Publicado el por & Archivado en NIÑOS

Después de un bonito fin de semana madrileño, donde me dio tiempo a hacer de todo: compras, curso de fotografía, reencuentros con compañeras fotógrafas (entre ellas una compi de Litel Pipol), cenas y comidas con amigas, charlas que te ponen al día, paseo por el rastro… El domingo por la noche volví a mi día a día, a estar rodeada de mis hombres, que tanto los eché de menos (aunque reconozco que también me gusta desconectar de vez en cuando y encontrarme conmigo misma), volví a mi casita, a mi rutina.
Dentro de esa rutina están las actividades extraescolares de mis hijos. El lunes, mientras Pablo estaba en clase de guitarra, Álvaro y yo nos fuimos a dar un paseo por la parte antigua y mientras se comía un helado de pica pica, saqué la cámara y aproveché a fotografiarle.
Puede parecer un momento cotidiano, sin nada particular, pero a mi me encanta. Lo veo a él, tal cual es hoy, y así quiero recordarlo con cinco años.

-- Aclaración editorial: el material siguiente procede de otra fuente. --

Lemma session_step_inv (s s' : AppState) :
  session_step s s' → heap_inv PI HI s → control_inv s → heap_inv PI HI s' ∧ control_inv s'.
Proof.
  intros [ev s0 w Hen] Hh [Ct Ci Cc Cl Cs].
  destruct ev; simpl in Hen |- *; apply andb_prop in Hen as [Hm Hen].
  - (* Start *)
    destruct (start_spec s0 (λ _, True) Hh (wp_any _ _ (λ _, I)) w)
      as (o & e & svc & _ & Hh' & [w' ->] & Hhist & Hcur & He & _ & _ & Hmq & Hrun &
          Htim & _ & _ & Hmnt).
    split; [done|]. constructor.
    + rewrite Htim, Hrun. split; by eauto.
    + by rewrite Hrun.
    + by rewrite Hcur, Hhist.
    + rewrite Hhist. by intros e' [= <-].
    + rewrite Hmq. eapply rtc_trans; [exact Cs|]. eapply rtc_l.
      * apply step_connect. apply Ci; [done|]. by apply negb_true_iff.
      * apply publish_tick_steps.
  - (* Stop *)
    split; [eapply heap_inv_ext; [..|exact Hh]; reflexivity|].
    constructor; simpl; try done; [intros _ _; apply disconnect_client|].
    eapply rtc_r; [done | apply step_disconnect].
  - (* TimerFire *)
    destruct (session_tick_spec s0 (λ _, True) Hh (wp_any _ _ (λ _, I)) w)
      as (o & e & _ & Hh' & Hhist & Hcur & He & _ & _ & _ & Hmq & (Hpar & Hrun & _ & _ &
          Htim & Hmnt) & _).
    split; [done|]. constructor.
    + rewrite Htim, Hrun, Hmnt. apply Ct.
    + rewrite Hrun, Hmnt, Hmq, publish_tick_client. apply Ci.
    + by rewrite Hcur, Hhist, last_snoc.
    + rewrite Hhist, last_snoc. by intros e' [= <-].
    + rewrite Hmq. eapply rtc_trans; [exact Cs | apply publish_tick_steps].
  - (* ParamChange *)
    destruct (param_spec f v s0 Hh w)
      as (Hh' & _ & Hrun & _ & Hcur & Hhist & Hprod & Htim & Hmq & Hmnt & _).
    split; [done|]. constructor.
    + rewrite Htim, Hrun, Hmnt. apply Ct.
    + rewrite Hrun, Hmnt, Hmq. apply Ci.
    + by rewrite Hcur, Hhist.
    + rewrite Hhist, Hprod. apply Cl.
    + by rewrite Hmq.
  - (* MqttEvent *)
    unfold on_mqtt_event. destruct (client_event i e s0.(app_mqtt)) as [svc sts] eqn:Ev.
    split; [eapply heap_inv_ext; [..|exact Hh]; reflexivity|]. constructor; simpl; try done.
    + replace svc with (client_event i e s0.(app_mqtt)).1 by (by rewrite Ev).
      rewrite client_event_client. apply Ci.
    + replace svc with (client_event i e s0.(app_mqtt)).1 by (by rewrite Ev).
      eapply rtc_r; [done | apply step_event].
  - (* Unmount *)
    split; [eapply heap_inv_ext; [..|exact Hh]; reflexivity|]. constructor; simpl; try done.
    eapply rtc_r; [done | apply step_disconnect].
Qed.

Lemma reachable_inv (s : AppState) : reachable s → heap_inv PI HI s ∧ control_inv s.
Proof.
  intros (t1 & t2 & t3 & Hr). remember (app0 t1 t2 t3) as s0 eqn:E.
  assert (heap_inv PI HI s0 ∧ control_inv s0) as Hinit
    by (subst; split; [apply heap_inv_init | apply control_inv_init]).
  clear E. induction Hr as [|x y z Hxy _ IH]; [done|].
  apply IH. destruct Hinit as [Hh Hc]. exact (session_step_inv x y Hxy Hh Hc).
Qed.
End Preserved.

Section Traces.
Context {W : Type} `{Runtime W}.

Lemma run_session_steps (evs : list SessionEvent) (s : AppState) (w : W) :
  trace_enabled evs s w = true → rtc session_step s (run_session evs s w).1.
Proof.
  revert s w. induction evs as [|ev evs IH]; intros s w Hen; simpl in *; [done|].
  apply andb_prop in Hen as [Hev Hen].
  pose proof (session_step_intro ev s w Hev) as Hstep.
  destruct (handle ev s w) as [s' w']. eapply rtc_l; [exact Hstep | by apply IH].
Qed.

Lemma run_session_reachable (evs : list SessionEvent) (t1 t2 t3 : Z) (w : W) :
  trace_enabled evs (app0 t1 t2 t3) w = true →
  reachable (run_session evs (app0 t1 t2 t3) w).1.
Proof. intros Hen. exists t1, t2, t3. by apply run_session_steps. Qed.
End Traces.

(** ** Two instances of the invariant *)

Section Instances.
Context {W : Type} `{Runtime W}.

Lemma wf_invariant : tick_invariant product_wf (λ _, True).
Proof.
  constructor.
  - by intros p [_ ?].
  - apply step_pair_wf.
  - apply initialProducts_wf.
  - intros params prev _. by apply wp_any.
Qed.

(** With the seed catalog every product object stays buffered, so no
    tick ever counts a stockout. *)
Lemma buffered_invariant : tick_invariant buffered (λ r, r.(stockout) = 0).
Proof.
  constructor.
  - by intros p [[_ ?] _].
  - apply step_pair_buffered.
  - apply initialProducts_buffered.
  - intros params prev Hb. eapply wp_mono.
    + apply tick_refines_contract. eapply Forall_impl; [done|]. by intros p [[_ ?] _].
    + intros o [solds Hspec]. rewrite (tick_stockout _ _ _ _ _ Hspec).
      by eapply buffered_steps_no_stockout, tick_products.
Qed.

Lemma reachable_wf (s : AppState) :
  reachable s → heap_inv product_wf (λ _, True) s ∧ control_inv s.
Proof. apply reachable_inv, wf_invariant. Qed.

(** A timer fire in a running, mounted session is enabled, leads to a
    reachable state that is still running and mounted, and appends one
    entry to the history. *)
Lemma timer_fire_running (s : AppState) (w : W) :
  reachable s → s.(app_isRunning) = true → s.(app_mounted) = true →
  enabled TimerFire s = true ∧ reachable (handle TimerFire s w).1 ∧
  length (handle TimerFire s w).1.(app_history) = S (length s.(app_history)) ∧
  (handle TimerFire s w).1.(app_isRunning) = true ∧
  (handle TimerFire s w).1.(app_mounted) = true.
Proof.
  intros Hr Hrun Hm. destruct (reachable_wf s Hr) as [Hh Hc].
  assert (enabled TimerFire s = true) as Hen.
  { unfold enabled. rewrite Hm. apply bool_decide_eq_true. by apply (ci_timer _ Hc). }
  destruct (session_tick_spec _ _ wf_invariant s (λ _, True) Hh (wp_any _ _ (λ _, I)) w)
    as (o & e & _ & _ & Hhist & _ & _ & _ & _ & _ & _ & (_ & Hrun' & _ & _ & _ & Hm') & _).
  cbn [handle]. split_and!; [done| | |congruence|congruence].
  - destruct Hr as (t1 & t2 & t3 & Hr). exists t1, t2, t3.
    eapply rtc_r; [exact Hr|]. by apply (session_step_intro TimerFire).
  - rewrite Hhist, length_app. simpl. lia.
Qed.

End Instances.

Una vez que terminó de comérselo, se despertó en él la fantasía. Sacó su imaginación a volar y se convirtió en un Pokemon, de nombre: LUCARIO. Os dejo con la descripción que Álvaro me hizo de él para poder entenderlo un poco mejor: Lucario es un Pokemon de tipo lucha, con pinchos en la mano y en la barriga. Es un pokemon nuevo, pero cuando lucha es muy fuerte.

Por favor, que el tiempo vaya despacito, que me deje seguir disfrutando de su infancia, de su inocencia, sus ilusiones y fantasías, por mucho tiempo. Aunque me temo que no me hará mucho caso, así que yo no dejaré de fotografiar cada instante para no olvidarlo.